__Task__: Please report how many lines in the data underneath hold the word "MolTrain", with no other text.
-=-=-=-=-
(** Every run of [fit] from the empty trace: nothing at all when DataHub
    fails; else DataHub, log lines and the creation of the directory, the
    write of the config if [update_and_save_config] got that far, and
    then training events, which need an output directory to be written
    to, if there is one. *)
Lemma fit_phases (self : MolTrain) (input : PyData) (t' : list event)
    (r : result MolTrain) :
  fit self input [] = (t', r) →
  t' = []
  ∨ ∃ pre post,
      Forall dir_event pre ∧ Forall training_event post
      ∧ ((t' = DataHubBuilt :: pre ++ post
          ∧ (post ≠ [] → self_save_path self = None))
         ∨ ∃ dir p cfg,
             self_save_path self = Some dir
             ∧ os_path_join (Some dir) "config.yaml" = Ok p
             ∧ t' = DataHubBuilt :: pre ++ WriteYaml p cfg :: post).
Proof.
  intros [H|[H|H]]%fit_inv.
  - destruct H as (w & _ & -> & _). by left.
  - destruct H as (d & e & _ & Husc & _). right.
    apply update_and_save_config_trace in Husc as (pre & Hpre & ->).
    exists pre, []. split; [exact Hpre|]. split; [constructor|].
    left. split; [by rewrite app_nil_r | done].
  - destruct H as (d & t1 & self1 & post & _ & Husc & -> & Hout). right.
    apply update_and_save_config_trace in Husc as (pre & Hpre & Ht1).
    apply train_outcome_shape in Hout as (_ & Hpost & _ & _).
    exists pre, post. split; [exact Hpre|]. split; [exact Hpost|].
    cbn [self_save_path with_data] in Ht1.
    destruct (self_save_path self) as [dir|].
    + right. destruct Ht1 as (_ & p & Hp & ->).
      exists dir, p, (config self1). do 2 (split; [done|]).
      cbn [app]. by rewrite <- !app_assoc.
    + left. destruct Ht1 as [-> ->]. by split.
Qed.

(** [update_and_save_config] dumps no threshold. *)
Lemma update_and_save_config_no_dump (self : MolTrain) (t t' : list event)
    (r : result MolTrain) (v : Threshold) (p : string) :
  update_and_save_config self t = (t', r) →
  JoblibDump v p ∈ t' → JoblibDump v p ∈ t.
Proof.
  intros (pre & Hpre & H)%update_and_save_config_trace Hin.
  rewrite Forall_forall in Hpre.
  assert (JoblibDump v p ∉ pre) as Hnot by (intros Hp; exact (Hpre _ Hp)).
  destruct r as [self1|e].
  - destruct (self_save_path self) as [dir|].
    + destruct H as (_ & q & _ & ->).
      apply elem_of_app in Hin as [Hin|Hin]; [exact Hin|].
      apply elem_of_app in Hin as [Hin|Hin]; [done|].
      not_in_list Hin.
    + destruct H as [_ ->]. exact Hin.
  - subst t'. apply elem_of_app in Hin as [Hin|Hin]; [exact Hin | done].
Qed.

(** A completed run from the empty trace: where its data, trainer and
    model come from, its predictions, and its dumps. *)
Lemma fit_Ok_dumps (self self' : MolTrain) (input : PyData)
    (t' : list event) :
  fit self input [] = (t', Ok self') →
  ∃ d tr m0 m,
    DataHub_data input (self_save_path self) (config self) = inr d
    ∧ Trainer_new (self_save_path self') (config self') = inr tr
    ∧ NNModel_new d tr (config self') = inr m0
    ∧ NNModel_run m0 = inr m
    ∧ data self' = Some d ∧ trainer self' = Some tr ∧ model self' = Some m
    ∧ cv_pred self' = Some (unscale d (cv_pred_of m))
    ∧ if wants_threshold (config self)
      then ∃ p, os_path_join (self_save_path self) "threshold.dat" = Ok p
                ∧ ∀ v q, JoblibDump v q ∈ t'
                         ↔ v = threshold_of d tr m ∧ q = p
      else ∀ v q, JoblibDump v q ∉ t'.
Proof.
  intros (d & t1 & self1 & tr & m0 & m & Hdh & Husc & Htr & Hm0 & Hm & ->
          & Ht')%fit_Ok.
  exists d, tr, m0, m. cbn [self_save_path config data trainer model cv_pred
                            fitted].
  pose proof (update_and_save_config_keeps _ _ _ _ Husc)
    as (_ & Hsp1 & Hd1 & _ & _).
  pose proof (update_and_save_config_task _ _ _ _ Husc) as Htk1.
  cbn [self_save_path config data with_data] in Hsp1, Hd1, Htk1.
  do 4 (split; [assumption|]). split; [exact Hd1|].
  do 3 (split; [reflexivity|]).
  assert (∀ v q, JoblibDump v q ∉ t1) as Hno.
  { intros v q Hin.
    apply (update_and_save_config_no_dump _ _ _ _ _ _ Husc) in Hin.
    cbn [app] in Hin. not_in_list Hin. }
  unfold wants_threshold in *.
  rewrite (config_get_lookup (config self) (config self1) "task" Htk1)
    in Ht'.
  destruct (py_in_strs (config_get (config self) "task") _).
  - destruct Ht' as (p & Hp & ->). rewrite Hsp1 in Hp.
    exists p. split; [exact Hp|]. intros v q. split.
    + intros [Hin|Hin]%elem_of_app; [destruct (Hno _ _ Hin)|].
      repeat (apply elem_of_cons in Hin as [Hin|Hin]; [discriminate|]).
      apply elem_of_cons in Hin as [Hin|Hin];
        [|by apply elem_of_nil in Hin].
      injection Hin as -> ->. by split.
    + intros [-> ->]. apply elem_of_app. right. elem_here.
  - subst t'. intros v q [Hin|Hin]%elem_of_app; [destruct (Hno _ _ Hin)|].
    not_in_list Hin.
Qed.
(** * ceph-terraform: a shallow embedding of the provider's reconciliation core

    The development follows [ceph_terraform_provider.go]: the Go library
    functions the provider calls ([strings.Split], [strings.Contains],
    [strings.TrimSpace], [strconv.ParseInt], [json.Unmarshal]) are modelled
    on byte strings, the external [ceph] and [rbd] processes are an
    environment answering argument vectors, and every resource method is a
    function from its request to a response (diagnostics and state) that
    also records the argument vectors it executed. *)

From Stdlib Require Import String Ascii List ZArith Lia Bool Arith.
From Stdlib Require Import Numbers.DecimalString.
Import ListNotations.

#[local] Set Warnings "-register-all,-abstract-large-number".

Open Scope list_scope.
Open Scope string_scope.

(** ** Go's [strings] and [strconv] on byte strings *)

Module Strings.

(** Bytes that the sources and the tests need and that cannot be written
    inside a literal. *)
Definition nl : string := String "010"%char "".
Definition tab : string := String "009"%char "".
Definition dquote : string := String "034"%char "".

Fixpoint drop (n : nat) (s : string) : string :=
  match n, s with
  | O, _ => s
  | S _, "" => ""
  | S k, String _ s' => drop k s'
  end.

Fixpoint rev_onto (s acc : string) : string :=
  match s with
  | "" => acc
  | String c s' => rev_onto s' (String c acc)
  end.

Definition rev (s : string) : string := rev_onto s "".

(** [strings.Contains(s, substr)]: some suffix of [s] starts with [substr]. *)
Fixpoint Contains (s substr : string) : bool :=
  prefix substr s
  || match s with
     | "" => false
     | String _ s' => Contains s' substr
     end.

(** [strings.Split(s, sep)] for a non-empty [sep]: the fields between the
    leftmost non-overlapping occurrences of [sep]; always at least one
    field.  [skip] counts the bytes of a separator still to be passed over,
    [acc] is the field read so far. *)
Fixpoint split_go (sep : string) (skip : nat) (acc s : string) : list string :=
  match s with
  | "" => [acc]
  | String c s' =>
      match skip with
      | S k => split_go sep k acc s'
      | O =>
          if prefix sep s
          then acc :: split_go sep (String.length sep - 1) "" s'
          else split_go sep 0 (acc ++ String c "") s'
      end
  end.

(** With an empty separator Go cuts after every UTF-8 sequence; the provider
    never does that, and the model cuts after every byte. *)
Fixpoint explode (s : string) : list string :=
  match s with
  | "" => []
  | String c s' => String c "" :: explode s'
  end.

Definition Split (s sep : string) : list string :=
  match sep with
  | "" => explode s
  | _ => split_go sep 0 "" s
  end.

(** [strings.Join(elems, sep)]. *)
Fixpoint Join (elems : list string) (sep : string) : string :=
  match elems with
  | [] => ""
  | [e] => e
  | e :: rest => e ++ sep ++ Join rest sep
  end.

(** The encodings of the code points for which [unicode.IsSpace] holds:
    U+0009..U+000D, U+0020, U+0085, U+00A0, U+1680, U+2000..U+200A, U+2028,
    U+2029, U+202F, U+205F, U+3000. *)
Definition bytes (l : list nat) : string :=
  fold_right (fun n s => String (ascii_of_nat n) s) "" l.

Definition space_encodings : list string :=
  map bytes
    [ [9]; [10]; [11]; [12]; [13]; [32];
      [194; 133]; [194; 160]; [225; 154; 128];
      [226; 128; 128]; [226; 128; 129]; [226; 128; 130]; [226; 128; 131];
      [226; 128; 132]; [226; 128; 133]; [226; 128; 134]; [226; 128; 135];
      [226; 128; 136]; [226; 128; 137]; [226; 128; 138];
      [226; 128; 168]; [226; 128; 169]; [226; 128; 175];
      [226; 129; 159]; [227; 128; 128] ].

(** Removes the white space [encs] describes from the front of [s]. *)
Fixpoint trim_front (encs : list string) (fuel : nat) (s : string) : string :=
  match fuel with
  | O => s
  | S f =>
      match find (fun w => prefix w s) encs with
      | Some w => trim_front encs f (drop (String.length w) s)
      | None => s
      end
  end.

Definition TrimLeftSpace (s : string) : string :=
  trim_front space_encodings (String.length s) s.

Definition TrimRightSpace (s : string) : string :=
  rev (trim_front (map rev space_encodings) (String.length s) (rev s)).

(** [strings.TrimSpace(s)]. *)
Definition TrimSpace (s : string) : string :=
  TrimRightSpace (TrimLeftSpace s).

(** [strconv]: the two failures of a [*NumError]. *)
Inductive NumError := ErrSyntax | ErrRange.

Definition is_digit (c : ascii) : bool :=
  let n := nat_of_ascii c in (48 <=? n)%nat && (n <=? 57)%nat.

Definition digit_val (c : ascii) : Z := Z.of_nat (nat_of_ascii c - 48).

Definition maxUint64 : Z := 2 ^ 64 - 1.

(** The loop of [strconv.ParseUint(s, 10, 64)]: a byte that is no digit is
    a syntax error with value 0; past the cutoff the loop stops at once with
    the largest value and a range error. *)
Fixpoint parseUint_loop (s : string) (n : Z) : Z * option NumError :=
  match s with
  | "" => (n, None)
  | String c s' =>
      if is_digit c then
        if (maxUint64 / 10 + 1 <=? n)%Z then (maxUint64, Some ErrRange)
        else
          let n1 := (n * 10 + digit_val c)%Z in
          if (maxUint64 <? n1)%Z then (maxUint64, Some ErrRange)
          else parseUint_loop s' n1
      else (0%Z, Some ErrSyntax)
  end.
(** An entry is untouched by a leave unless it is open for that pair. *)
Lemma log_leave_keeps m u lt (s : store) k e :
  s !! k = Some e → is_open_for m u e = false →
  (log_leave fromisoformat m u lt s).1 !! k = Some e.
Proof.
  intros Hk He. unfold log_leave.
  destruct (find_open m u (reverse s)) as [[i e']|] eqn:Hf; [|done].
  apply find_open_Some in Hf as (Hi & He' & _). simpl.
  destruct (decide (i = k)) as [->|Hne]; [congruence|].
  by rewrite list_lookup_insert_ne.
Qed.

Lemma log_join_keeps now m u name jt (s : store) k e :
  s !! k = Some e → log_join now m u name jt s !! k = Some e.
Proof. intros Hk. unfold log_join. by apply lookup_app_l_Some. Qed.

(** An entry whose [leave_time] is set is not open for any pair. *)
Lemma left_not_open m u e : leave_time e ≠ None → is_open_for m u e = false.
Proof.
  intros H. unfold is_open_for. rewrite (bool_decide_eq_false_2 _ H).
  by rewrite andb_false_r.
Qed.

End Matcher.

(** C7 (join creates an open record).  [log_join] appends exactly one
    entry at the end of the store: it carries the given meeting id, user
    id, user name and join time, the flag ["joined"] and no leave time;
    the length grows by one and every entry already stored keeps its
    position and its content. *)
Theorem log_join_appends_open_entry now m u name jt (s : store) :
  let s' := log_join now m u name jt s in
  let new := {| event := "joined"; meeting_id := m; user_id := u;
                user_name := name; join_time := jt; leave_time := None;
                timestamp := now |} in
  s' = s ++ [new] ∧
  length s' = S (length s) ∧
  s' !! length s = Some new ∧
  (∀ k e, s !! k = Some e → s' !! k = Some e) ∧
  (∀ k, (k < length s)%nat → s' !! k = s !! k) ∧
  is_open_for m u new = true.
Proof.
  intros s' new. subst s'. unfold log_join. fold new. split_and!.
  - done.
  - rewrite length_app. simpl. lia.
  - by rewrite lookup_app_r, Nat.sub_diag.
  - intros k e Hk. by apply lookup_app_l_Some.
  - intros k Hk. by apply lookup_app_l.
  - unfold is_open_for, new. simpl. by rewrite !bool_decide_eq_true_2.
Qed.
-=-=-=-=-
__Answer below__: 5